(* ===== verification/SrngSend.v ===== *)
(** * Sending through a source ring refines the ring protocol

    [wireless_simu_hal_srng_test_send] and
    [wireless_simu_test_dst_enqueue_pipe] both run one host access - lock,
    begin, claim, fill, end, unlock - around a source ring.  The lemmas of this
    file show once what such an access does to a ring that satisfies the
    protocol's invariant; the theorems instantiate them. *)

From S2P Require Import Prelude Kernel Bits HalTypes Hif HalRing RingProtocol HalSetup HalInit Skb.
From S2P Require Import SrngTest.

Section access.
Context `{K : Kernel} (mmio_addr : Z).
Abbreviation inv := (Source.inv mmio_addr).
Abbreviation step := (Source.step mmio_addr).
Abbreviation steps := (rtc step).

(** The ring after lock and begin. *)
Definition opened (s : hal_srng) (tp : Z) : hal_srng :=
  s <| srng_lock := true |> <| srng_src := srng_src s <| src_cached_tp := tp |> |>.

(** The outcome of lock and begin: two steps of the protocol, after which the
    free count is exact. *)
Lemma open_spec s w a b : inv (Source.Link s w a b) → srng_lock s = false →
  ∃ tp, srng_spin_lock s w = Done (s <| srng_lock := true |>, w) ∧
    wireless_simu_hal_srng_access_begin (s <| srng_lock := true |>) w = Done (opened s tp, w) ∧
    steps (Source.Link s w a b) (Source.Link (opened s tp) w a b) ∧
    inv (Source.Link (opened s tp) w a b) ∧ src_wf (opened s tp) ∧
    src_free (opened s tp) = srng_num_entries s - 1 - (Z.of_nat (length a) - Z.of_nat (length b)).
Proof.
  intros Hi Hl. pose proof Hi as [Hst _ (P & C & Hc)]. cbn in Hst, Hc.
  pose proof (Source.ct_tp _ _ _ _ _ _ _ Hc) as Htp.
  set (tp := srng_entry_size s * (Z.of_nat (length b) mod srng_num_entries s)) in Htp.
  exists tp.
  assert (srng_spin_lock s w = Done (s <| srng_lock := true |>, w)) as Hlock.
  { unfold srng_spin_lock, lock_acquire. by rewrite Hl. }
  assert (wireless_simu_hal_srng_access_begin (s <| srng_lock := true |>) w = Done (opened s tp, w))
    as Hbegin by exact (src_begin_eq (s <| srng_lock := true |>) w tp eq_refl (Source.st_dir _ Hst) Htp).
  assert (inv (Source.Link (opened s tp) w a b)) as Hi2
    by (eapply Source.inv_begin; [apply (Source.inv_lock mmio_addr _ _ _ _ true Hi)|exact Hbegin]).
  pose proof (Source.counters_begin mmio_addr _ _ _ _ _ _ _ true Hc Htp) as Hc2.
  destruct (Source.counters_wf mmio_addr (opened s tp) w a b _ _
    (Source.inv_static _ _ Hi2) Hc2 eq_refl) as [Hwf Hfree].
  split_and!; [done|exact Hbegin| |exact Hi2|exact Hwf|exact Hfree].
  eapply rtc_l; [by apply Source.step_lock|]. apply rtc_once. by apply Source.step_begin.
Qed.

(** The members of a ring that no access changes. *)
Record same_shape (s s' : hal_srng) : Prop := {
  ss_entry : srng_entry_size s' = srng_entry_size s;
  ss_num : srng_num_entries s' = srng_num_entries s;
  ss_size : srng_ring_size s' = srng_ring_size s;
  ss_base : srng_ring_base_vaddr s' = srng_ring_base_vaddr s;
  ss_hp_addr : src_hp_addr (srng_src s') = src_hp_addr (srng_src s);
  ss_tp_addr : src_tp_addr (srng_src s') = src_tp_addr (srng_src s)
}.

(** The outcome of end and unlock. *)
Lemma close_spec s w a b : inv (Source.Link s w a b) → srng_lock s = true →
  ∃ s1 w1 s2, wireless_simu_hal_srng_access_end mmio_addr s w = Done (s1, w1) ∧
    srng_spin_unlock s1 w1 = Done (s2, w1) ∧ srng_lock s2 = false ∧
    same_shape s s2 ∧
    steps (Source.Link s w a b) (Source.Link s2 w1 a b) ∧
    w_mem w1 = w_mem w ∧ same_resources w w1.
Proof.
  intros Hi Hl. pose proof Hi as [Hst _ (P & C & Hc)]. cbn in Hst, Hc.
  pose proof (src_end_eq mmio_addr s w _ Hl (Source.st_dir _ Hst) (Source.st_lmac _ Hst)
    (Source.ct_tp _ _ _ _ _ _ _ Hc)) as Hend.
  eexists _, _, _. split_and!; [exact Hend|..].
  - unfold srng_spin_unlock, lock_release. cbn. rewrite Hl. reflexivity.
  - done.
  - done.
  - eapply rtc_l; [by apply Source.step_end, Hend|]. apply rtc_once. apply Source.step_unlock.
    unfold srng_spin_unlock, lock_release. cbn. rewrite Hl. reflexivity.
  - done.
  - by split.
Qed.

(** Claiming and filling one entry of an opened ring. *)
Lemma push_spec s w a b d : inv (Source.Link s w a b) → src_wf s → 0 < src_free s →
  Z.of_nat (length d) = srng_entry_size s → is_words d →
  ∃ p w1, wireless_simu_hal_srng_src_get_next_entry s w = Done ((p, src_advance s), w) ∧
    p ≠ 0 ∧ store_words p d w = Done (tt, w1) ∧
    step (Source.Link s w a b) (Source.Link (src_advance s) w1 (a ++ [d]) b) ∧
    inv (Source.Link (src_advance s) w1 (a ++ [d]) b) ∧
    same_resources w w1 ∧
    w1 = w <| w_mem := write_words (Source.slot s (Z.of_nat (length a))) d (w_mem w) |>.
Proof.
  intros Hi Hwf Hf Hd Hw. pose proof (src_next_some s w Hwf Hf) as Hnext.
  pose proof (Source.inv_static _ _ Hi) as Hst. cbn in Hst.
  destruct (Source.inv_next _ _ _ _ _ _ _ _ Hi Hnext) as [(_ & Hs & _)|(Hp & _)].
  { exfalso. pose proof (src_advance_free s Hwf Hf) as Hadv. rewrite Hs in Hadv. lia. }
  assert (srng_ring_base_vaddr s + 4 * src_hp (srng_src s) ≠ 0) as Hnz.
  { destruct Hwf as [Hg [i [Hi0 ->]] _ _]. pose proof (geo_base s Hg). pose proof (geo_entry s Hg). nia. }
  assert (mapped (w_mem w) (srng_ring_base_vaddr s + 4 * src_hp (srng_src s)) (length d)) as Hm.
  { rewrite Hp. replace (length d) with (Z.to_nat (srng_entry_size s)) by lia.
    apply Source.slot_mapped; [apply (Source.st_geo _ Hst)|apply (Source.inv_mapped _ _ Hi)]. }
  pose proof (store_words_eq d _ w Hm) as Hstore.
  eexists _, _. split_and!; [exact Hnext|exact Hnz|exact Hstore| | |by split; [..|apply dom_write_words]|by rewrite <-Hp].
  - by eapply Source.step_push.
  - eapply Source.step_inv; [|exact Hi]. by eapply Source.step_push.
Qed.
End access.

(* ------------------------------------------------------------------ *)
(** ** Sending *)

Section send.
Context `{K : Kernel} `{BO : BitsOk} `{SA : SkbApi} (mmio_addr : Z).

Lemma sw2hw_words_ok b id swap wi : is_words (hal_test_sw2hw_words
  (wireless_simu_hal_srng_test_src_set_desc b id swap wi)).
Proof. repeat constructor; apply wrap_wrap. Qed.

(** The critical section on an opened ring with a free entry, ... *)
Lemma send_locked_some store s ring p b tid w a t tp :
  store !! p = Some b → 0 ≤ tr_write_index ring < Z.of_nat (length (tr_skb ring)) →
  srng_entry_size s = 5 →
  wireless_simu_hal_srng_access_begin (s <| srng_lock := true |>) w = Done (opened s tp, w) →
  Source.inv mmio_addr (Source.Link (opened s tp) w a t) →
  src_wf (opened s tp) → 0 < src_free (opened s tp) →
  let d := hal_test_sw2hw_words
    (wireless_simu_hal_srng_test_src_set_desc b tid 0 (tr_write_index ring)) in
  ∃ w1, test_send_locked store (s <| srng_lock := true |>) ring p tid w =
      Done ((0, src_advance (opened s tp),
             ring <| tr_skb := <[Z.to_nat (tr_write_index ring) := p]> (tr_skb ring) |>
                  <| tr_write_index := Z.land (u32 (tr_write_index ring + 1)) (tr_nentries_mask ring) |>), w1) ∧
    Source.step mmio_addr (Source.Link (opened s tp) w a t)
      (Source.Link (src_advance (opened s tp)) w1 (a ++ [d]) t) ∧
    Source.inv mmio_addr (Source.Link (src_advance (opened s tp)) w1 (a ++ [d]) t) ∧
    same_resources w w1.
Proof.
  intros Hp Hwi He Hbegin Hi Hwf Hfree d.
  destruct (push_spec mmio_addr _ w a t d Hi Hwf Hfree) as (q & w1 & Hn & Hq & Hst & Hstep & Hi' & Hw1 & _).
  { exact (eq_sym He). }
  { apply sw2hw_words_ok. }
  exists w1. split_and!; [|done..]. unfold test_send_locked.
  rewrite (M_bind_done _ _ _ _ _ Hbegin), (M_bind_done _ _ _ _ _ (src_num_free_eq _ w Hwf)).
  rewrite decide_False by lia. rewrite (M_bind_done _ _ _ _ _ Hn), decide_False by done.
  unfold get_skb. rewrite Hp, (M_bind_done _ _ w b w) by done.
  rewrite (M_bind_done _ _ _ _ _ Hst). unfold set_ring_skb. by rewrite decide_True.
Qed.

(** ... and on a full one. *)
Lemma send_locked_full store s ring p tid w tp :
  wireless_simu_hal_srng_access_begin (s <| srng_lock := true |>) w = Done (opened s tp, w) →
  src_wf (opened s tp) → src_free (opened s tp) < 1 →
  test_send_locked store (s <| srng_lock := true |>) ring p tid w =
    Done ((- ENOBUFS, opened s tp, ring), w).
Proof.
  intros Hbegin Hwf Hfree. unfold test_send_locked.
  rewrite (M_bind_done _ _ _ _ _ Hbegin), (M_bind_done _ _ _ _ _ (src_num_free_eq _ w Hwf)).
  by rewrite decide_True.
Qed.

(** The locking around it. *)
Lemma send_run hal st store s ring pipe p pid tid w ret s1 ring1 w1 s2 w2 s3 :
  st_pipes st !! pid = Some pipe → pipe_src_ring pipe = Some ring → st_lock st = false →
  hal_srng_list hal !! Z.to_nat (tr_hal_ring_id ring) = Some s →
  srng_spin_lock s w = Done (s <| srng_lock := true |>, w) →
  test_send_locked store (s <| srng_lock := true |>) ring p tid w = Done ((ret, s1, ring1), w1) →
  wireless_simu_hal_srng_access_end mmio_addr s1 w1 = Done (s2, w2) →
  srng_spin_unlock s2 w2 = Done (s3, w2) →
  wireless_simu_hal_srng_test_send mmio_addr hal st store p pid tid w =
    Done ((ret, put_srng hal (tr_hal_ring_id ring) s3,
           put_pipe st pid (pipe <| pipe_src_ring := Some ring1 |>) <| st_lock := false |>), w2).
Proof.
  intros Hp Hr Hl Hs Hlock Hrun Hend Hun. unfold wireless_simu_hal_srng_test_send.
  rewrite Hp, (M_bind_done _ _ w pipe w) by done.
  rewrite (M_bind_done _ _ w st w).
  2: { destruct (flag_set _ _); [|done]. unfold lock_acquire, lock_release. rewrite Hl, Hr.
       mcbn. f_equal. f_equal. destruct st; cbn in *. by rewrite Hl. }
  unfold lock_acquire. rewrite Hl, (M_bind_done _ _ w true w) by done.
  rewrite Hr, (M_bind_done _ _ w ring w) by done. unfold get_srng.
  rewrite Hs, (M_bind_done _ _ w s w) by done.
  rewrite (M_bind_done _ _ _ _ _ Hlock), (M_bind_done _ _ _ _ _ Hrun).
  by rewrite (M_bind_done _ _ _ _ _ Hend), (M_bind_done _ _ _ _ _ Hun).
Qed.

(** The state a caller of [wireless_simu_hal_srng_test_send] is in. *)
Record send_ready (hal : wireless_simu_hal) (st : srng_test) (store : skbs) (s : hal_srng)
    (ring : srng_test_ring) (b : sk_buff) (p : Z) (pid : nat) (w : world)
    (a t : list (list Z)) : Prop := {
  sr_pipe : ∃ pipe, st_pipes st !! pid = Some pipe ∧ pipe_src_ring pipe = Some ring;
  sr_srng : hal_srng_list hal !! Z.to_nat (tr_hal_ring_id ring) = Some s;
  sr_unlocked : srng_lock s = false ∧ st_lock st = false;
  sr_skb : store !! p = Some b;
  sr_index : 0 ≤ tr_write_index ring < Z.of_nat (length (tr_skb ring));
  sr_entry : srng_entry_size s = 5;
  sr_inv : Source.inv mmio_addr (Source.Link s w a t)
}.

(** What one call does: a sequence of protocol steps, and changes to the
    pipe's ring structure that keep its blocks. *)
Lemma test_send_cases hal st store s ring b p pid w a t tid :
  send_ready hal st store s ring b p pid w a t →
  let d := hal_test_sw2hw_words
    (wireless_simu_hal_srng_test_src_set_desc b tid 0 (tr_write_index ring)) in
  let ring1 := ring <| tr_skb := <[Z.to_nat (tr_write_index ring) := p]> (tr_skb ring) |>
    <| tr_write_index := Z.land (u32 (tr_write_index ring + 1)) (tr_nentries_mask ring) |> in
  ∃ (room : bool) s' pipe w',
    (room ↔ Z.of_nat (length a) - Z.of_nat (length t) < srng_num_entries s - 1) ∧
    st_pipes st !! pid = Some pipe ∧ pipe_src_ring pipe = Some ring ∧
    wireless_simu_hal_srng_test_send mmio_addr hal st store p pid tid w =
      Done ((if room then 0 else - ENOBUFS, put_srng hal (tr_hal_ring_id ring) s',
             put_pipe st pid (pipe <| pipe_src_ring := Some (if room then ring1 else ring) |>)
               <| st_lock := false |>), w') ∧
    srng_lock s' = false ∧ srng_entry_size s' = srng_entry_size s ∧
    rtc (Source.step mmio_addr) (Source.Link s w a t)
      (Source.Link s' w' (if room then a ++ [d] else a) t) ∧
    same_resources w w' ∧ (¬ room → w_mem w' = w_mem w).
Proof.
  intros [(pipe & Hpipe & Hring) Hs [Hl Hsl] Hb Hwi He Hi] d ring1.
  destruct (open_spec mmio_addr s w a t Hi Hl) as (tp & Hlock & Hbegin & Hst1 & Hi1 & Hwf & Hfree).
  destruct (decide (Z.of_nat (length a) - Z.of_nat (length t) < srng_num_entries s - 1)) as [Hd|Hd].
  - destruct (send_locked_some store s ring p b tid w a t tp Hb Hwi He Hbegin Hi1 Hwf ltac:(lia))
      as (w1 & Hrun & Hstep & Hi2 & Hw1).
    destruct (close_spec mmio_addr _ w1 _ _ Hi2 eq_refl)
      as (s2 & w2 & s3 & Hend & Hun & Hl3 & [He3 _ _ _ _] & Hst3 & _ & Hsame).
    exists true, s3, pipe, w2. split_and!; [done|done|done| |done|done| | |done].
    + by eapply send_run.
    + etrans; [exact Hst1|]. eapply rtc_l; [exact Hstep|exact Hst3].
    + by etrans.
  - assert (src_free (opened s tp) < 1) as Hfull by lia.
    pose proof (send_locked_full store s ring p tid w tp Hbegin Hwf Hfull) as Hrun.
    destruct (close_spec mmio_addr _ w _ _ Hi1 eq_refl)
      as (s2 & w2 & s3 & Hend & Hun & Hl3 & [He3 _ _ _ _] & Hst3 & Hm & Hsame).
    exists false, s3, pipe, w2. split_and!; [by split|done|done| |done|done| |done|done].
    + by eapply send_run.
    + etrans; [exact Hst1|exact Hst3].
Qed.

(** C8.  [wireless_simu_hal_srng_test_send] implements the protocol's atomic
    "publish one entry": on a ring whose protocol invariant holds it never
    faults, and it is a sequence of protocol steps that appends exactly the
    descriptor of the buffer - returning 0, remembering the buffer in its slot
    and advancing the write index - when the device has left room, and
    [-ENOBUFS] with nothing appended exactly when [num_entries - 1] entries
    are outstanding.  Both locks are free again on both paths, and no resource
    is taken. *)
Theorem test_send_refines hal st store s ring b p pid w a t tid :
  send_ready hal st store s ring b p pid w a t →
  let d := hal_test_sw2hw_words
    (wireless_simu_hal_srng_test_src_set_desc b tid 0 (tr_write_index ring)) in
  ∃ ret s' ring' pipe w',
    wireless_simu_hal_srng_test_send mmio_addr hal st store p pid tid w =
      Done ((ret, put_srng hal (tr_hal_ring_id ring) s',
             put_pipe st pid (pipe <| pipe_src_ring := Some ring' |>) <| st_lock := false |>), w') ∧
    srng_lock s' = false ∧ st_pipes st !! pid = Some pipe ∧
    (if decide (Z.of_nat (length a) - Z.of_nat (length t) < srng_num_entries s - 1)
     then ret = 0 ∧ rtc (Source.step mmio_addr) (Source.Link s w a t) (Source.Link s' w' (a ++ [d]) t) ∧
          tr_skb ring' = <[Z.to_nat (tr_write_index ring) := p]> (tr_skb ring) ∧
          tr_write_index ring' = Z.land (u32 (tr_write_index ring + 1)) (tr_nentries_mask ring)
     else ret = - ENOBUFS ∧ rtc (Source.step mmio_addr) (Source.Link s w a t) (Source.Link s' w' a t) ∧
          ring' = ring ∧ w_mem w' = w_mem w) ∧
    same_resources w w'.
Proof.
  intros Hr d. destruct (test_send_cases _ _ _ _ _ _ _ _ _ _ _ tid Hr)
    as (room & s' & pipe & w' & Hroom & Hp & _ & Hrun & Hl & _ & Hsteps & Hsame & Hmem).
  eexists _, s', _, pipe, w'. split; [exact Hrun|]. split_and!; [done|done| |done].
  destruct (decide (Z.of_nat (length a) - Z.of_nat (length t) < srng_num_entries s - 1)) as [Hd|Hd].
  - assert (room = true) as -> by by apply Is_true_true, Hroom. done.
  - assert (room = false) as -> by (apply Is_true_false; tauto). 
    split_and!; try done. apply Hmem. by intros [].
Qed.
End send.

■ ■ ■ ■ ■ ■ ■

→ Work to be completed: In your reply, restate exactly the lines from the start of the records above through the line holding "From S2P Require Import Prelude", including both, and nothing else.

→ Solution to this task:
(* ===== verification/SrngSend.v ===== *)
(** * Sending through a source ring refines the ring protocol

    [wireless_simu_hal_srng_test_send] and
    [wireless_simu_test_dst_enqueue_pipe] both run one host access - lock,
    begin, claim, fill, end, unlock - around a source ring.  The lemmas of this
    file show once what such an access does to a ring that satisfies the
    protocol's invariant; the theorems instantiate them. *)

From S2P Require Import Prelude Kernel Bits HalTypes Hif HalRing RingProtocol HalSetup HalInit Skb.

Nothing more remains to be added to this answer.